A lot of the rhetoric around Public-Private Partnerships (PPPs) focuses on what multi-nationals can and cannot bring to development issues.  Yet the private sector is far more diverse than this; for many poor people, access to clean water and safe sanitation is through informal or formal smaller-scale private providers. 

 

The water and sanitation community is slowly coming around to this reality and is having to assess what it means for utility operations, investment strategies and community mobilisation. 

 

This theme deals both with the large-scale private sector (including multi-national operators) and smaller providers (best represented by the entrepreneurs who provide water and sanitation where others do not).

  


Key BPD documents on working with the private sector

Access through innovation (practitioner note) | full report

Many millions of poor households obtain their water and sanitation services from informal entrepreneurs, who are largely ignored by water sector decision-makers. This paper looks at what is at stake and how proactive engagement with entrepreneurs could help. 

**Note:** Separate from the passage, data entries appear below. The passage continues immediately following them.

(* ===== verification/Deps.v ===== *)
(** The resolvers of dependencies: [SkillResolver] of
    clawdesk-skills/src/resolver.rs and [DependencyResolver] of
    clawdesk-plugin/src/resolver.rs, with the manifests of
    clawdesk-types/src/plugin.rs. Both run [Kahn.kahn] with a queue over hash
    maps. *)
From stdpp Require Import relations.
From S2P Require Import Prelude Kahn Errors.

(** ** Skills *)

Abbreviation SkillId := string.

Inductive UnresolvedReason : Type :=
| MissingDependency (dependency : SkillId)
| CyclicDependency (cycle : list SkillId).

Record UnresolvedSkill : Type := mkUnresolvedSkill {
  us_id : SkillId;
  us_reason : UnresolvedReason;
}.

Record ResolutionResult : Type := mkResolutionResult {
  activation_order : list SkillId;
  unresolved : list UnresolvedSkill;
}.

Definition UnresolvedReason_display (r : UnresolvedReason) : string :=
  match r with
  | MissingDependency dependency => "missing dependency: " +:+ dependency
  | CyclicDependency cycle => "cyclic dependency among: " +:+ String.concat ", " cycle
  end.

Abbreviation Graph := (gmap string (list string) * gmap string nat)%type.

(** [adj.entry(id).or_default(); in_degree.entry(id).or_insert(0)]. *)
Definition add_node (g : Graph) (id : string) : Graph :=
  (<[id := default [] (g.1 !! id)]> g.1, <[id := default 0 (g.2 !! id)]> g.2).

(** [id] depends on [dep]. *)
Definition add_edge (id : string) (g : Graph) (dep : string) : Graph :=
  (<[dep := default [] (g.1 !! dep) ++ [id]]> g.1, <[id := S (default 0 (g.2 !! id))]> g.2).

Definition add_edges (g : Graph) (item : string * list string) : Graph := foldl (add_edge item.1) g item.2.

(** A [VecDeque]: nodes are pushed at its back. *)
Definition push_back (x : string) (queue : list string) : list string := queue ++ [x].

Section resolve.
Context {HO : HashOrder}.

Definition ready_nodes (in_degree : gmap string nat) : list string :=
  (List.filter (λ e : string * nat, Nat.eqb e.2 0) (hash_entries in_degree)).*1.

Definition cycle_nodes (in_degree : gmap string nat) : list string :=
  (List.filter (λ e : string * nat, Nat.ltb 0 e.2) (hash_entries in_degree)).*1.

Definition missing_deps (skills : list (SkillId * list SkillId)) : list UnresolvedSkill :=
  '(id, deps) ← skills;
  (λ dep, mkUnresolvedSkill id (MissingDependency dep)) <$> filter (λ dep, dep ∉ skills.*1) deps.

(** [None] is a panic. *)
Definition resolve (skills : list (SkillId * list SkillId)) : option ResolutionResult :=
  match missing_deps skills with
  | _ :: _ as missing => Some (mkResolutionResult [] missing)
  | [] =>
      let '(adj, in_degree) := foldl add_edges (foldl add_node (∅, ∅) skills.*1) skills in
      '(in_degree, order) ← kahn push_back false (λ node, default [] (adj !! node)) (size in_degree)
        in_degree (ready_nodes in_degree) [];
      let cycle := if Nat.ltb (length order) (length skills) then cycle_nodes in_degree else [] in
      Some (mkResolutionResult order ((λ id, mkUnresolvedSkill id (CyclicDependency cycle)) <$> cycle))
  end.
End resolve.

(** The stack of the search, its top first; [None] is out of fuel. *)
Fixpoint reaches (adj : string → list string) (to : string) (fuel : nat) (visited : gset string)
    (stack : list string) : option bool :=
  match stack with
  | [] => Some false
  | node :: stack =>
      match fuel with
      | 0 => None
      | S fuel =>
          if String.eqb node to then Some true
          else if decide (node ∈ visited) then reaches adj to fuel visited stack
          else reaches adj to fuel ({[node]} ∪ visited) (reverse (adj node) ++ stack)
      end
  end.

(** Every edge is pushed once at most. *)
Definition would_cycle (skills : list (SkillId * list SkillId)) (from to : SkillId) : option bool :=
  let adj := (foldl add_edges (∅, ∅) skills).1 in
  reaches (λ node, default [] (adj !! node)) to (1 + sum_list_with (λ s, length s.2) skills) ∅ [from].

(** ** Plugins *)

Record PluginCapabilities : Type := mkPluginCapabilities {
  pc_tools : list string;
  pc_hooks : list string;
  pc_channels : list string;
  pc_providers : list string;
  pc_commands : list string;
  pc_http_routes : list string;
  pc_gateway_methods : list string;
  pc_slot : option string;
}.

Record PluginManifest : Type := mkPluginManifest {
  pl_name : string;
  pl_version : string;
  pl_description : string;
  pl_author : string;
  pl_min_sdk_version : string;
  pl_dependencies : list string;
  pl_capabilities : PluginCapabilities;
}.

Fixpoint add_plugin_deps (names : list string) (name : string) (deps : list string) (g : Graph) :
    result PluginError Graph :=
  match deps with
  | [] => Ok g
  | dep :: deps =>
      if decide (dep ∈ names) then add_plugin_deps names name deps (add_edge name g dep)
      else Err (PE_ActivationFailed name ("Missing dependency: " +:+ dep))
  end.

Definition add_degree (g : Graph) (id : string) : Graph := (g.1, <[id := default 0 (g.2 !! id)]> g.2).

Fixpoint plugin_graph (names : list string) (manifests : list PluginManifest) (g : Graph) : result PluginError Graph :=
  match manifests with
  | [] => Ok g
  | m :: manifests =>
      match add_plugin_deps names (pl_name m) (pl_dependencies m) (add_degree g (pl_name m)) with
      | Ok g => plugin_graph names manifests g
      | Err e => Err e
      end
  end.

Section plugins.
Context {HO : HashOrder}.

Definition plugin_resolve (manifests : list PluginManifest) : option (result PluginError (list string)) :=
  match plugin_graph (pl_name <$> manifests) manifests (∅, ∅) with
  | Err e => Some (Err e)
  | Ok (dependents, in_degree) =>
      '(_, order) ← kahn push_back false (λ node, default [] (dependents !! node)) (size in_degree)
        in_degree (ready_nodes in_degree) [];
      Some (if Nat.eqb (length order) (length manifests) then Ok order
            else Err (PE_CircularDependency (filter (λ name, name ∉ order) (pl_name <$> manifests))))
  end.

Definition plugin_would_cycle (existing : list PluginManifest) (new : PluginManifest) : option bool :=
  r ← plugin_resolve (existing ++ [new]); Some (match r with Ok _ => false | Err _ => true end).
End plugins.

Transaction advisors' workshop

Many PPP arrangements set in stone many of the terms of engagement for delivery partnerships at a very early stage. This report looks at how those designing the transaction can take this (and poor communities) into account. 

Benefits for business through partnership

Aimed at companies in formal PPP arrangements, this short note gives an overview of some of the main benefits (and challenges) of multi-sector partnerships. 

Sanitation as a business

The discussion around ‘sanitation as a business’ is gaining considerable momentum. Yet the term is so broad that it is sometimes difficult to have conversations that actually contribute to greater understanding and learning across programmes. In this paper for BPD and SEI, David Schaub-Jones takes one aspect of the debate - emptying and transport - and uses this to highlight some of the issues and broader trends that affect the entire ‘urban sanitation market’.